Task requirements: Identify each line in the records below that contains the word "raises", and copy it.

++++ Available records ++++

(** One activation at a normal index, on a private node and on its neutered
    copy: they retry together, and when the private one returns a child the
    neutered one returns that child's neutered copy. *)
Lemma derive_attempt_neutered
  (ecc : Ecc) (crypto : Crypto) (allocUnsafe : nat -> Buffer)
  (node : BIP32) (d Q : Buffer) (k : Z) :
  EccLaws ecc ->
  __d node = Some d -> isPrivate ecc d = true ->
  pointFromScalar ecc d = Ok (Some Q) -> publicKey ecc node = Ok Q ->
  k < HIGHEST_BIT ->
  let nnode :=
    {| __d := None; __Q := Some Q; chainCode := chainCode node;
       network := network node; depth := depth node; index := index node;
       parentFingerprint := parentFingerprint node |} in
  match derive_attempt ecc crypto allocUnsafe node k with
  | Retry => derive_attempt ecc crypto allocUnsafe nnode k = Retry
  | Done (Ok child) =>
      exists dchild,
        derive_attempt ecc crypto allocUnsafe nnode k = Done (Ok dchild)
        /\ neutered ecc child = Ok dchild
        /\ isNeutered dchild = true
  | Done (Err _) => True
  end.
Proof.
  intros He Hd Hp HQ HpubQ Hk nnode.
  assert (Hnn : publicKey ecc nnode = Ok Q) by reflexivity.
  assert (Hdata : derive_data ecc allocUnsafe nnode k
                  = derive_data ecc allocUnsafe node k).
  { unfold derive_data. apply Z.leb_gt in Hk. rewrite Hk.
    rewrite Hnn, HpubQ. reflexivity. }
  unfold derive_attempt. rewrite Hdata.
  destruct (typeforce UInt32 "UInt32" k) as [[]|e]; [|exact I].
  destruct (derive_data ecc allocUnsafe node k) as [data|e]; [|exact I].
  cbv zeta. change (chainCode nnode) with (chainCode node).
  change (network nnode) with (network node).
  set (IL := slice (hmacSHA512 crypto (chainCode node) data) 0 32).
  set (IR := slice_from (hmacSHA512 crypto (chainCode node) data) 32).
  destruct (isPrivate ecc IL) eqn:Hil; cbn [negb]; [|reflexivity].
  unfold privateKey. rewrite Hd. change (__d nnode) with (@None Buffer).
  rewrite Hnn.
  pose proof (privateAdd_pointAddScalar He d IL Hp Hil HQ) as Hadd.
  destruct (privateAdd ecc d IL) as [[ki|]|e]; [|rewrite Hadd; reflexivity|exact I].
  destruct Hadd as [Hki [Q' [HQ' Hpa]]]. rewrite Hpa.
  destruct (pointFromScalar_private He ki Hki) as [Q'' [HQ'' [Hpt' Hlen']]].
  assert (Q'' = Q') by congruence. subst Q''.
  destruct (fromPrivateKey ecc ki IR (Some (network node))) as [hd|e] eqn:Hf;
    cbn [bind]; [|exact I].
  apply fromPrivateKey_inv in Hf. destruct Hf as (_ & HIR & _ & Hnet & ->).
  cbn [or_BITCOIN] in Hnet |- *.
  rewrite (@fromPublicKey_ok ecc Q' IR (network node) Hlen' HIR Hpt' Hnet).
  cbn [bind]. unfold derive_position, fingerprint, identifier.
  rewrite HpubQ, Hnn. cbn [bind].
  destruct (readUInt32BE (slice (hash160 crypto Q) 0 4) 0) as [pf|e];
    cbn [bind]; [|exact I].
  eexists. split; [reflexivity|]. split; [|reflexivity].
  unfold neutered, publicKey. cbn [__Q __d set_depth set_index
    set_parentFingerprint chainCode network depth index parentFingerprint].
  rewrite HQ'. cbn [bind].
  rewrite (@fromPublicKey_ok ecc Q' IR (network node) Hlen' HIR Hpt' Hnet).
  reflexivity.
Qed.
(** X12: [calibration] raises exactly when the positions are empty or
    differ in number from the wavelengths; the exception is the
    [TypeError] of [np.polyfit], and nothing has been printed or drawn.
    In every other case it returns one wavelength per entry of the pixel
    axis, after one printed line and eight drawing calls. *)
Theorem calibration_outcome {O} (lstsq : list R → list R → nat → list R)
    (pix wav pix_axis : list R) (w : world O) :
  if (length pix =? 0)%nat || negb (length pix =? length wav)%nat
  then calibration lstsq pix wav pix_axis w = (Raise TypeError, w)
  else ∃ wav_axis events,
         calibration lstsq pix wav pix_axis w
         = (Ok wav_axis, mk_world (globals w) (output w ++ events)) ∧
         length wav_axis = length pix_axis ∧
         (∃ line drawing, events = Print line :: drawing ∧ length drawing = 8%nat).
Proof.
  destruct (Nat.eqb_spec (length pix) 0) as [Hempty|Hne]; simpl.
  - unfold calibration, polyfit. rewrite Hempty. simpl.
    destruct w. reflexivity.
  - destruct (Nat.eqb_spec (length pix) (length wav)) as [Hlen|Hlen]; simpl.
    + eexists _, _. split.
      * apply calibration_run; [exact Hlen|]. intros ->. apply Hne. reflexivity.
      * split; [apply length_map|]. eexists _, _. split; reflexivity.
    + unfold calibration, polyfit.
      destruct (Nat.eqb_spec (length pix) 0); [lia|].
      destruct (Nat.eqb_spec (length pix) (length wav)); [lia|].
      simpl. destruct w. reflexivity.
Qed.

(** Raising the constant term of a cubic by [t] raises its residuals by
    [t]. *)
Lemma sse_shift (a b c d t : R) (x y : list R) :
  length x = length y →
  sse [a; b; c; d + t] x y
  = sse [a; b; c; d] x y
    + 2 * t * fold_right Rplus 0 (residuals (map (poly1d [a; b; c; d]) x) y)
    + t * t * INR (length x).
Proof.
  revert y. induction x as [|xi x IH]; intros [|yi y]; try discriminate.
  - intros _. simpl. ring.
  - intros [= Hlen]. cbn [sse map residuals fold_right length].
    rewrite (IH y Hlen), S_INR, !poly1d_cubic. ring.
Qed.

(** The residuals of a least-squares cubic add up to zero. *)
Lemma least_squares_residuals_balance (x y c : list R) :
  length x = length y → x ≠ [] → least_squares 3%nat x y c →
  fold_right Rplus 0 (residuals (map (poly1d c) x) y) = 0.
Proof.
  intros Hlen Hne [Hc Hmin].
  destruct (length4 c Hc) as (a & b & c0 & d & ->).
  set (S := fold_right Rplus 0 (residuals (map (poly1d [a; b; c0; d]) x) y)).
  assert (Hn : 0 < INR (length x)).
  { apply lt_0_INR. destruct x; [congruence | simpl; lia]. }
  pose proof (Hmin [a; b; c0; d + - S / INR (length x)] eq_refl) as H.
  rewrite (sse_shift a b c0 d _ x y Hlen) in H. fold S in H.
  assert (Heq : 2 * (- S / INR (length x)) * S
                + - S / INR (length x) * (- S / INR (length x)) * INR (length x)
                = - (S * S) / INR (length x)) by (field; lra).
  assert (Hsq : S * S <= 0).
  { assert (0 <= - (S * S) / INR (length x)) by lra.
    assert (Hm : 0 <= - (S * S) / INR (length x) * INR (length x))
      by (apply Rmult_le_pos; lra).
    replace (- (S * S) / INR (length x) * INR (length x)) with (- (S * S)) in Hm
      by (field; lra).
    lra. }
  apply square_nonpos. exact Hsq.
Qed.

(** X13: when the solver answers a least-squares cubic, the residuals that
    [calibration] plots against the zero line add up to zero. *)
Theorem calibration_residuals_balance {O} (lstsq : list R → list R → nat → list R)
    (pix wav pix_axis : list R) (w : world O) :
  length pix = length wav → pix ≠ [] →
  least_squares 3%nat pix wav (lstsq pix wav 3%nat) →
  ∃ wav_axis w' residual label,
    calibration lstsq pix wav pix_axis w = (Ok wav_axis, w') ∧
    PltScatter wav residual label ∈ output w' ∧
    fold_right Rplus 0 residual = 0.
Proof.
  intros Hlen Hne Hls.
  eexists _, _, _, _. split; [apply calibration_run; assumption|].
  split.
  - cbn [output]. apply elem_of_app. right. right. right. left.
  - apply least_squares_residuals_balance; assumption.
Qed.

Lemma calibration_residuals_balance_witness :
  ∃ wav_axis w' residual label,
    calibration lstsq_zero pix5 wav5 pix5 (fresh (O := ())) = (Ok wav_axis, w') ∧
    PltScatter wav5 residual label ∈ output w' ∧
    fold_right Rplus 0 residual = 0.
Proof.
  apply (calibration_residuals_balance lstsq_zero pix5 wav5 pix5 fresh).
  - reflexivity.
  - discriminate.
  - exact least_squares_zero5.
Defined.

Lemma residuals_exact (f : R → R) (x : list R) :
  residuals (map f x) (map f x) = map (fun _ => 0) x.
Proof.
  induction x as [|xi x IH]; simpl; [reflexivity|].
  rewrite IH. f_equal. ring.
Qed.

Lemma sum_sq_zeros {A} (x : list A) : sum_sq (map (fun _ => 0) x) = 0.
Proof. induction x as [|xi x IH]; simpl; [reflexivity|]. rewrite IH. ring. Qed.

(** X14: when the wavelengths lie on a cubic of the positions, with four
    distinct positions or more, and the solver answers a least-squares
    cubic, [calibration] recovers that cubic: the wavelength axis holds its
    values on the pixel axis, and the RMS that is printed is zero. *)
Theorem calibration_recovers_cubic {O} (lstsq : list R → list R → nat → list R)
    (pix pix_axis : list R) (a b c d : R) (w : world O) :
  Spec.distinct_positions 4 pix →
  let wav := map (poly1d [a; b; c; d]) pix in
  least_squares 3%nat pix wav (lstsq pix wav 3%nat) →
  ∃ w' rest,
    calibration lstsq pix wav pix_axis w
    = (Ok (map (poly1d [a; b; c; d]) pix_axis), w') ∧
    output w' = output w ++ Print [VStr "RMS: "; VNum 0; VStr " Angstroms"] :: rest.
Proof.
  intros Hdist wav Hls.
  assert (Hne : pix ≠ []).
  { destruct Hdist as (l & Hl & _ & Hsub). intros ->.
    destruct l as [|x l]; [discriminate|].
    specialize (Hsub x ltac:(left)). inversion Hsub. }
  assert (Hlen : length pix = length wav) by (unfold wav; rewrite length_map; reflexivity).
  assert (Hfit : lstsq pix wav 3%nat = [a; b; c; d]).
  { apply (least_squares_cubic_unique pix wav); try assumption.
    apply exact_fit_least_squares. reflexivity. }
  assert (Hrms : rms (poly1d [a; b; c; d]) pix wav = 0).
  { unfold rms, wav. rewrite residuals_exact, sum_sq_zeros.
    unfold Rdiv. rewrite Rmult_0_l. apply sqrt_0. }
  eexists _, _. rewrite calibration_run by assumption.
  rewrite Hfit, Hrms. split; reflexivity.
Qed.
(** A [*SimpleScraper] used as the [Scraper] of a batch. *)
Definition SimpleScraper (net : Net) : Executor :=
  fun i c url => SimpleScraper_Scrape (net i c url) url.

(** ** [ProcessResults] *)

Definition newline : string := String (Ascii.ascii_of_nat 10) EmptyString.

(** The text of the one [fmt.Printf] that [ProcessResults] makes for a
    result. *)
Definition report (r : Result) : string :=
  match Err r with
  | Some e => "Failed to fetch " +:+ URL r +:+ ": " +:+ e +:+ newline
  | None =>
      "Fetched " +:+ pretty (length (Data r)) +:+ " bytes from " +:+ URL r
      +:+ newline
  end.

(** [func ProcessResults(results []Result)]: what it prints, one entry per
    [fmt.Printf]. *)
Definition ProcessResults (results : list Result) : list string :=
  map report results.

(** ** [ScraperExec] *)

Definition ScraperExec_urls : list string :=
  ["https://example.com"; "https://golang.org"; "https://github.com"]%string.

(** [NewConcurrentScraper(scraper, 5)]. *)
Definition ScraperExec_workers : Z := 5.

(** A network on which every page is there, and one on which the third
    site answers 404. *)
Definition fine_page : Exchange := mkExchange None None 200 ([x6f; x6b], None).

Definition fine_net : Net := fun _ _ _ => fine_page.

Definition net_404 : Net :=
  fun _ _ u => if String.eqb u "https://github.com"
               then mkExchange None None 404 ([x6e; x6f], None)
               else fine_page.

(** [ScraperExec] with its three tasks spawned, and run to the return one
    task after the other. *)
Definition exec_spawned : list event := [EvMain; EvMain; EvMain; EvMain; EvMain].

Definition exec_whole : list event :=
  exec_spawned ++ whole_task 0 ++ whole_task 1 ++ whole_task 2
  ++ [EvMain; EvMain; EvMain; EvMain; EvMain; EvMain].

Definition exec_spawned_end : state :=
  Eval vm_compute in
    end_of (SimpleScraper fine_net) ScraperExec_workers ScraperExec_urls
           exec_spawned false.

Definition exec_whole_end : state :=
  Eval vm_compute in
    end_of (SimpleScraper net_404) ScraperExec_workers ScraperExec_urls
           exec_whole false.

(** One key: the task has its result and stands at the send. *)
Definition one_sending : list event :=
  [EvMain; EvMain; EvMain; EvGo 0; EvGo 0; EvGo 0].

Definition one_sending_end : state :=
  Eval vm_compute in end_of polite_fetch 1 ["a"]%string one_sending false.

(** Two keys, the second task run before the first. *)
Definition two_swapped : list event :=
  [EvMain; EvMain; EvMain; EvMain] ++ whole_task 1 ++ whole_task 0
  ++ [EvMain; EvMain; EvMain; EvMain; EvMain].

(** ** Failures and cancellation in the middle of a batch *)

(** An executor that honours cancellation and whose fetch of ["bad"]
    fails. *)
Definition careful_fetch : Executor :=
  fun _ c u =>
    if c then ([], Some "context canceled"%string)
    else if String.eqb u "bad" then ([], Some "bad status code: 500"%string)
    else ([x6f; x6b], None).

(** Three keys under limit 1, the failing one first. *)
Definition bad_first : list string := ["bad"; "a"; "b"]%string.

Definition bad_first_end : state :=
  Eval vm_compute in end_of careful_fetch 1 bad_first exec_whole false.

(** Two keys under limit 1: the first task runs to its end, then the
    signal fires; the second task runs after that. *)
Definition before_signal : list event :=
  [EvMain; EvMain; EvMain; EvMain] ++ whole_task 0 ++ [EvCancel].

Definition after_signal : list event :=
  whole_task 1 ++ [EvMain; EvMain; EvMain; EvMain; EvMain].

Definition signal_fired : state :=
  Eval vm_compute in end_of polite_fetch 1 ["a"; "b"]%string before_signal false.

Definition signal_end : state :=
  Eval vm_compute in
    end_of polite_fetch 1 ["a"; "b"]%string (before_signal ++ after_signal) false.

End Scraper.

(* ===================================================================== *)
(** * learning/context.go *)
(* ===================================================================== *)

Module Context.

(** [type Response struct { value int; err error }]. *)
Record Response := mkResponse { value : Z; err : option string }.

(** A call that sleeps and then returns a pair [(int, error)]. *)
Record SlowCall := mkSlow { sleep_ms : Z; ret : Z * option string }.

(** [fetchThirdPartyStuffWhichCanBeSlow]: [time.Sleep(150ms)], then
    [return 666, nil]. *)
Definition fetchThirdPartyStuffWhichCanBeSlow : SlowCall :=
  mkSlow 150 (666%Z, None).

(** [time.Millisecond*200], the budget given to [context.WithTimeout]. *)
Definition budget_ms : Z := 200.

(** The message of the error built by [fmt.Errorf] in the timeout case. *)
Definition too_long : string :=
  "fetching data from third party took too long"%string.

(** Program points of the anonymous goroutine:
<<
    go func() {
        val, err := fetchThirdPartyStuffWhichCanBeSlow()   // BSleep
        respch <- Response{value: val, err: err}           // BSend
    }()                                                    // BExit
>> *)
Inductive bpc :=
| BSleep
| BSend (r : Response)
| BExit.

(** Program points of [fetchUserData]: blocked in the [select], or
    returned with its pair of results. *)
Inductive mpc :=
| MSelect
| MReturn (v : Z) (e : option string).

(** [parent] is the moment, in milliseconds after entry, at which the
    context passed by the caller becomes done ([None]: never, as for
    [context.Background()]). *)
Record state := mkState {
  now : Z;                  (* milliseconds since entry *)
  parent : option Z;
  userID : Z;               (* the argument, kept in the frame *)
  cancelled : bool;         (* the deferred [cancel()] has run *)
  bg : bpc;
  mn : mpc
}.

(** When the context derived by [context.WithTimeout(ctx, 200ms)] is done:
    at the parent's moment or when the budget is spent, whichever comes
    first, or once [cancel] was called. *)
Definition deadline (s : state) : Z :=
  match parent s with
  | Some d => Z.min d budget_ms
  | None => budget_ms
  end.

Definition ctx_is_done (s : state) : bool :=
  cancelled s || (deadline s <=? now s)%Z.

Inductive event :=
| EvTick (dt : Z)   (* [dt] milliseconds pass *)
| EvSlowReturns     (* the slow call returns in the goroutine *)
| EvSelectDone      (* [select] takes [case <-ctx.Done()] *)
| EvSelectResp.     (* [select] takes [case resp := <-respch] *)

(** [fetchUserData(ctx, userID)] on entry: the derived context exists, the
    unbuffered [respch] exists, the goroutine has been started. *)
Definition fetchUserData (ctx : option Z) (uid : Z) : state :=
  mkState 0 ctx uid false BSleep MSelect.

Section Race.

Variable slow : SlowCall.

Definition step (e : event) (s : state) : option state :=
  match e with
  | EvTick dt =>
      if (0 <? dt)%Z
      then Some (mkState (now s + dt) (parent s) (userID s) (cancelled s) (bg s) (mn s))
      else None
  | EvSlowReturns =>
      match bg s with
      | BSleep =>
          if (sleep_ms slow <=? now s)%Z
          then Some (mkState (now s) (parent s) (userID s) (cancelled s)
                             (BSend (mkResponse (fst (ret slow)) (snd (ret slow)))) (mn s))
          else None
      | _ => None
      end
  | EvSelectDone =>
      match mn s with
      | MSelect =>
          if ctx_is_done s
          then Some (mkState (now s) (parent s) (userID s) true (bg s)
                             (MReturn 0 (Some too_long)))
          else None
      | MReturn _ _ => None
      end
  | EvSelectResp =>
      (* [respch] is unbuffered: the receive goes through only when the
         goroutine stands at its send, and completes that send *)
      match mn s, bg s with
      | MSelect, BSend r =>
          Some (mkState (now s) (parent s) (userID s) true BExit
                        (MReturn (value r) (err r)))
      | _, _ => None
      end
  end.

Fixpoint run (sched : list event) (s : state) : option state :=
  match sched with
  | [] => Some s
  | e :: sched' =>
      match step e s with
      | Some s' => run sched' s'
      | None => None
      end
  end.

(** ** What holds in every state of the race *)

Record RaceInv (ctx : option Z) (s : state) : Prop := mkRaceInv {
  race_parent : parent s = ctx;
  race_resp : forall r, bg s = BSend r ->
                r = mkResponse (fst (ret slow)) (snd (ret slow));
  race_slept : forall r, bg s = BSend r -> (sleep_ms slow <= now s)%Z;
  race_select : mn s = MSelect -> cancelled s = false /\ bg s <> BExit;
  race_return : forall v e, mn s = MReturn v e ->
                  (v, e) = ret slow \/ (v, e) = (0%Z, Some too_long)
}.

End Race.
Lemma injected_times_inv L tri :
  trace_inv L →
  injected_times tri L
  = if decide (tri ∈ absorbed_trigrams L) then 1%nat else 0%nat.
Proof.
  intros [Hnd Hset]. unfold injected_times. rewrite keyed_once by done.
  destruct (decide (tri ∈ absorbed_trigrams L)) as [Hin|Hin].
  - rewrite decide_True; [done | by apply Hset].
  - rewrite decide_False; [done | by rewrite Hset].
Qed.

(** Calls made for other trigrams do not count for [tri]. *)
Lemma tagged_none (boost : Q) (tri : trigram) (l : list trigram) :
  tri ∉ l → filter (λ c, c.1 = tri) ((λ t, (t, boost)) <$> l) = [].
Proof.
  induction l as [|t l IH]; intros Hl; [done |].
  rewrite fmap_cons, filter_cons. cbn [fst].
  apply not_elem_of_cons in Hl as [Hne Hl].
  rewrite decide_False by congruence. by apply IH.
Qed.

(** An injection that is a no-op can be dropped from a run of injections. *)
Lemma inject_skip v boost tri (l : list trigram) : ∀ f,
  (∀ g, Field._inject_trigram v tri boost g = g) →
  foldl (λ f t, Field._inject_trigram v t boost f) f l
  = foldl (λ f t, Field._inject_trigram v t boost f) f (filter (λ t, t ≠ tri) l).
Proof.
  intros f Hid. revert f.
  induction l as [|t l IH]; intros f; [done |].
  rewrite filter_cons. destruct (decide (t ≠ tri)) as [Hne|Heq]; simpl.
  - apply IH.
  - apply dec_stable in Heq as ->. rewrite Hid. apply IH.
Qed.

(** A store that is nowhere below another one. *)
Lemma field_le_trans f g h :
  field_le f g → field_le g h → field_le f h.
Proof.
  intros [Hb1 Ht1] [Hb2 Ht2]. split; intros; etrans; eauto.
Qed.

Lemma inject_all_mono v boost (l : list trigram) : ∀ f,
  0 ≤ Num.py_int boost →
  field_le f (foldl (λ f t, Field._inject_trigram v t boost f) f l).
Proof.
  induction l as [|t l IH]; intros f Hb; [by split |]. simpl.
  eapply field_le_trans; [| by apply IH].
  by apply FieldFacts.inject_trigram_mono.
Qed.

Lemma run_field_mono cs : ∀ L,
  Forall (λ boost, 0 ≤ Num.py_int boost) (boosts_of cs) →
  field_le (field L) (field (run cs L)).
Proof.
  induction cs as [|c cs IH]; intros L Hcs; [by split |].
  change (run (c :: cs) L) with (run cs (step L c)).
  destruct c as [text src boost now|].
  - unfold boosts_of in Hcs. simpl in Hcs.
    apply Forall_cons in Hcs as [Hb Hcs].
    eapply field_le_trans; [| by apply IH].
    simpl. rewrite LoopFacts.absorb_unfold. simpl.
    by apply inject_all_mono.
  - destruct (decay_frame L) as (_ & Hf & _). simpl in Hf.
    rewrite <- Hf. by apply IH.
Qed.

End TrigramFacts.

(** ** Decay *)

Module DecayFacts.
Import Lex.

(** The scan over the weight entries: entries that fade are queued for
    removal and counted, the others are overwritten with their new
    weight. *)
Lemma decay_scan_loop rate (l : list (string * Q)) : ∀ ww rm d,
  NoDup l.*1 →
  let r := foldl (decay_scan rate) (ww, rm, d) l in
  r.1.2 = rm ++ (filter (fades rate) l).*1
  ∧ r.2 = (d + length (filter (fades rate) l))%nat
  ∧ (∀ k x, (k, x) ∈ l → ¬ fades rate (k, x) → r.1.1 !! k = Some (x * rate)%Q)
  ∧ (∀ k, (∀ x, (k, x) ∈ l → fades rate (k, x)) → r.1.1 !! k = ww !! k).
Proof.
  induction l as [|[k0 x0] l IH]; intros ww rm d Hnd.
  - simpl. rewrite app_nil_r. split_and!; [done | lia | | done].
    by intros k x ?%elem_of_nil.
  - rewrite fmap_cons in Hnd. apply NoDup_cons in Hnd as [Hk0 Hnd].
    cbn [foldl decay_scan fst snd]. rewrite filter_cons.
    destruct (Num.Qltb (x0 * rate) 0.1) eqn:Hf.
    + rewrite decide_True by done.
      destruct (IH ww (rm ++ [k0]) (S d) Hnd) as (Hrm & Hd & Hkeep & Hrest).
      split_and!.
      * rewrite Hrm, fmap_cons, <- app_assoc. done.
      * rewrite Hd. simpl. lia.
      * intros k x [Heq|Hin]%elem_of_cons Hnf; [| by apply Hkeep].
        injection Heq as -> ->. by destruct Hnf.
      * intros k Hall. apply Hrest. intros x Hin. apply Hall. by right.
    + rewrite decide_False by (unfold fades; simpl; congruence).
      destruct (IH (<[k0 := (x0 * rate)%Q]> ww) rm d Hnd)
        as (Hrm & Hd & Hkeep & Hrest).
      split_and!; [done | done | |].
      * intros k x [Heq|Hin]%elem_of_cons Hnf; [| by apply Hkeep].
        injection Heq as -> ->. rewrite Hrest.
        -- by rewrite lookup_insert_eq.
        -- intros x Hin. destruct Hk0.
           apply list_elem_of_fmap. by exists (k0, x).
      * intros k Hall. rewrite Hrest.
        -- apply lookup_insert_ne. intros ->.
           specialize (Hall x0 ltac:(by left)).
           unfold fades in Hall. simpl in Hall. congruence.
        -- intros x Hin. apply Hall. by right.
Qed.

++++

Written answer:
(** X12: [calibration] raises exactly when the positions are empty or
(** Raising the constant term of a cubic by [t] raises its residuals by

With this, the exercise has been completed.